Pattern B: Pivot for finance-friendly columns (only when needed)

If finance wants Department/Project/Customer Group as columns, build separate tables using the same function (Project, Department, Customer Group), then merge them to a list of unique Dimension_Set_ID and pivot from there.

This keeps the heavy lifting in one place and prevents duplicated logic.


Watch Outs


  • Large Dimension Set Entry tables can be heavy; filter early and only bring back what you need

  • Not every report needs all dimensions—pick your battles.

  • Be clear with finance about which version of “the truth” you’re building (sometimes Business Central consolidations differ from Power BI logic).

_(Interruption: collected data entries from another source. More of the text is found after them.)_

(** X3.  A refresh that returns has read the listing the batch system
    printed, and has changed nothing of the driver but the status cache,
    whose keys are then exactly the ids of the listed rows that are in
    my_jobs, whatever the cache held before; every code in it comes from the
    token table. *)
Theorem refresh_cache_contents `{codes : lsf_job_stat} (st st' : state) :
  lsf_driver_update_bjobs_table st = (Ret (), st') →
  ∃ content cache',
    bjobs_listing st = Some content ∧
    drv st' = set_bjobs_cache cache' (drv st) ∧
    dom cache' = listed_ids content ∩ my_jobs (drv st) ∧
    ∀ key code, cache' !! key = Some code → token_code code.
Proof.
  intros Hret. pose proof (update_bjobs_table_unfold st) as Hun.
  destruct (bjobs_listing st) as [content|]; [|congruence].
  destruct Hun as (st1 & Hdrv & Hun). rewrite Hun in Hret.
  apply update_bjobs_lines_ret in Hret as (cache' & Hdrv' & Hdom & Hcodes & _).
  exists content, cache'. split; [done|]. rewrite Hdrv in *.
  cbn [bjobs_cache my_jobs set_bjobs_cache] in *.
  split; [done|]. split.
  - rewrite Hdom, dom_empty_L. unfold listed_ids, listed. set_solver.
  - intros key code Hl. destruct (Hcodes key code Hl) as [Hold|Hnew]; [|done].
    by rewrite lookup_empty in Hold.
Qed.

Lemma refresh_cache_contents_witness :
  ∃ st',
    @lsf_driver_update_bjobs_table lsbatch_codes refresh_example = (Ret (), st') ∧
    dom (bjobs_cache (drv st')) = {["41"; "42"]}.
Proof.
  eexists. split; [vm_compute; reflexivity|].
  destruct (@refresh_cache_contents lsbatch_codes refresh_example
              (@lsf_driver_update_bjobs_table lsbatch_codes refresh_example).2)
    as (content & cache' & Hlist & Hdrv & Hdom & _).
  { vm_compute. reflexivity. }
  injection Hlist as <-.
  transitivity (dom cache').
  { f_equal. apply (f_equal bjobs_cache) in Hdrv. exact Hdrv. }
  rewrite Hdom. vm_compute. reflexivity.
Defined.

Section RefreshOutcome.
Context `{codes : lsf_job_stat}.

Lemma rows_known_or_not (st : state) (rows : list (Z * string * string)) :
  Forall (λ row, row_key row ∈ my_jobs (drv st) →
                 is_Some (status_map !! row_token row)) rows ∨
  Exists (λ row, row_key row ∈ my_jobs (drv st) ∧
                 status_map !! row_token row = None) rows.
Proof.
  destruct (Forall_Exists_dec
              (λ row, row_key row ∈ my_jobs (drv st) →
                      is_Some (status_map !! row_token row))
              (λ row, row_key row ∈ my_jobs (drv st) ∧
                      status_map !! row_token row = None)
              (λ row,
                 match decide (row_key row ∈ my_jobs (drv st)) with
                 | left Hin =>
                     match status_map !! row_token row as o
                       return {row_key row ∈ my_jobs (drv st) → is_Some o} +
                              {row_key row ∈ my_jobs (drv st) ∧ o = None}
                     with
                     | Some code => left (λ _, mk_is_Some _ _ eq_refl)
                     | None => right (conj Hin eq_refl)
                     end
                 | right Hnin => left (λ Hin, False_ind _ (Hnin Hin))
                 end) rows); auto.
Qed.

End RefreshOutcome.

(** X4.  Given the listing the batch system prints, with every user of
    fewer than 32 and every status word of fewer than 16 characters, the
    sizes of the arrays they are read into, a refresh returns exactly when
    every listed row whose id is in my_jobs has a token of the token table,
    and it ends the process with the message on the status exactly when some
    such row has not; the tokens of the rows of other jobs do not matter. *)
Theorem refresh_unknown_token_fatal `{codes : lsf_job_stat} (st : state)
    (content : string) :
  bjobs_listing st = Some content → rows_fit content →
  ((∃ st', lsf_driver_update_bjobs_table st = (Ret (), st')) ↔
   ∀ row, row ∈ listed content → row_key row ∈ my_jobs (drv st) →
          is_Some (status_map !! row_token row)) ∧
  ((∃ st', lsf_driver_update_bjobs_table st =
             (Exit "The lsf_status for job is not recognized; call your LSF administrator",
              st')) ↔
   ∃ row, row ∈ listed content ∧ row_key row ∈ my_jobs (drv st) ∧
          status_map !! row_token row = None).
Proof.
  intros Hlist Hfit. pose proof (update_bjobs_table_unfold st) as Hun.
  rewrite Hlist in Hun. destruct Hun as (st1 & Hdrv & Hun). rewrite Hun.
  assert (Hmine : my_jobs (drv st1) = my_jobs (drv st)) by by rewrite Hdrv.
  unfold listed. unfold rows_fit in Hfit.
  set (ls := Scan.lines (Scan.fskip_line content)) in *.
  split; split.
  - intros [st' Hret]. apply update_bjobs_lines_ret in Hret as (_ & _ & _ & _ & Hall).
    rewrite Forall_forall in Hall. intros row Hrow Hin. apply Hall; [done|].
    by rewrite Hmine.
  - intros Hall. apply update_bjobs_lines_known; [done|]. apply Forall_forall.
    intros row Hrow Hin. apply Hall; [done|]. by rewrite <- Hmine.
  - intros [st' Hexit].
    destruct (rows_known_or_not st1 (omap read_row ls)) as [Hall|Hbad].
    + apply update_bjobs_lines_known in Hall as [st'' Hret]; [congruence|done].
    + apply Exists_exists in Hbad as (row & Hrow & Hin & Hnone).
      exists row. by rewrite <- Hmine.
  - intros (row & Hrow & Hin & Hnone). apply update_bjobs_lines_unknown; [done|].
    apply Exists_exists. exists row. by rewrite Hmine.
Qed.

Lemma refresh_unknown_token_fatal_witness :
  ∃ st',
    @lsf_driver_update_bjobs_table lsbatch_codes refresh_example_unknown =
      (Exit "The lsf_status for job is not recognized; call your LSF administrator",
       st').
Proof.
  eapply (@refresh_unknown_token_fatal lsbatch_codes refresh_example_unknown).
  - vm_compute. reflexivity.
  - apply (bool_decide_unpack _). vm_compute. exact I.
  - exists (42, "alice", "FOOBAR"). split; [|split].
    + apply (bool_decide_unpack _). vm_compute. exact I.
    + apply (bool_decide_unpack _). vm_compute. exact I.
    + vm_compute. reflexivity.
Defined.

Section RefreshTrace.
Context `{codes : lsf_job_stat}.

Lemma update_bjobs_lines_my_jobs (ls : list string) (st : state) :
  my_jobs (drv (update_bjobs_lines ls st).2) = my_jobs (drv st).
Proof.
  revert st. induction ls as [|line ls IH]; intros st; [done|].
  cbn [update_bjobs_lines]. unfold mbind, M_bind.
  rewrite update_bjobs_line_unfold.
  destruct (Scan.sscanf_d_s_s line) as [row| |]; [|apply IH|done].
  case_decide; [|apply IH].
  destruct (status_map !! row_token row); [|done].
  rewrite IH. done.
Qed.



End RefreshTrace.




(** ** Status lookups *)

Section LookupFacts.
Context `{codes : lsf_job_stat}.




(** The lookup, with the test of the refresh made once. *)
Lemma get_job_status_shell_unfold (job : lsf_job) (st : state) :
  lsf_driver_get_job_status_shell (Some job) st =
    let st_l := {| drv := drv st; env := log_event (EvLock bjobs_mutex) (env st) |} in
    if bool_decide (now st - last_bjobs_update (drv st) > bjobs_refresh_interval (drv st))
       || negb (bool_decide (is_Some (bjobs_cache (drv st) !! lsf_jobnr_char job)))
    then ((lsf_driver_update_bjobs_table ≫= λ _, stamp_refresh)
            ≫= λ _, lookup_after_refresh job) st_l
    else lookup_after_refresh job st_l.
Proof.
  unfold lsf_driver_get_job_status_shell, now.
  destruct (_ || _) eqn:Hdue.
  - cbv zeta. unfold mbind at 1 2 3, M_bind at 1 2 3.
    unfold pthread_mutex_lock, emit, with_env, time, get_driver.
    cbn [drv env log_event clock]. rewrite Hdue. reflexivity.
  - cbv zeta. unfold mbind at 1 2 3, M_bind at 1 2 3.
    unfold pthread_mutex_lock, emit, with_env, time, get_driver.
    cbn [drv env log_event clock]. rewrite Hdue. reflexivity.
Qed.

Lemma bind_ret_inv {A B} (c : M A) (k : A → M B) (st st' : state) (b : B) :
  (c ≫= k) st = (Ret b, st') →
  ∃ a st1, c st = (Ret a, st1) ∧ k a st1 = (Ret b, st').
Proof.
  unfold mbind, M_bind. destruct (c st) as [[a|msg|msg] st1]; try done.
  intros Hk. by exists a, st1.
Qed.

Lemma lookup_hit (job : lsf_job) (st : state) (status : Z) :
  bjobs_cache (drv st) !! lsf_jobnr_char job = Some status →
  now st - last_bjobs_update (drv st) ≤ bjobs_refresh_interval (drv st) →
  lsf_driver_get_job_status_shell (Some job) st =
    (Ret status,
     {| drv := drv st;
        env := log_event (EvUnlock bjobs_mutex)
                 (log_event (EvLock bjobs_mutex) (env st)) |}).
Proof.
  intros Hin Hfresh. rewrite get_job_status_shell_unfold. cbv zeta.
  rewrite bool_decide_eq_false_2 by lia.
  rewrite (bool_decide_eq_true_2 _ (mk_is_Some _ _ Hin)). cbn [orb negb].
  unfold lookup_after_refresh, mbind, M_bind, pthread_mutex_unlock, emit,
    with_env, get_driver. cbn [drv env]. by rewrite Hin.
Qed.

Lemma lookup_after_refresh_caches (job : lsf_job) (st st' : state) (status : Z) :
  lookup_after_refresh job st = (Ret status, st') →
  bjobs_cache (drv st') !! lsf_jobnr_char job = Some status.
Proof.
  unfold lookup_after_refresh. intros Hrun.
  apply bind_ret_inv in Hrun as ([] & st1 & Hunlock & Hrun).
  apply bind_ret_inv in Hrun as (d & st2 & Hget & Hrun).
  injection Hunlock as <-. injection Hget as <- <-. cbn [drv] in Hrun.
  destruct (bjobs_cache (drv st) !! lsf_jobnr_char job) as [cached|] eqn:Hc.
  - injection Hrun as <- <-. done.
  - apply bind_ret_inv in Hrun as ([] & st3 & _ & Hrun).
    apply bind_ret_inv in Hrun as (status' & st4 & _ & Hrun).
    apply bind_ret_inv in Hrun as ([] & st5 & Hstore & Hrun).
    injection Hrun as <- <-. injection Hstore as <-. cbn.
    apply lookup_insert_eq.
Qed.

The Importance of Data Insights


Understanding how to effectively use dimensions in Business Central can significantly enhance your reporting capabilities. By leveraging the right options, you can gain valuable insights into your operations. This can help you make informed decisions and drive your business forward.


Conclusion


Dimensions are powerful, but they’re also one of the first areas where Power BI users hit friction with Business Central. You’ve got a few paths:


  • Stick with globals (simple, quick wins)

  • Pull Dimension Set Entries (full flexibility)

  • Pivot dimensions in Power Query (friendly columns)


Which one’s best? It depends on whether you’d rather keep things flexible or keep them simple.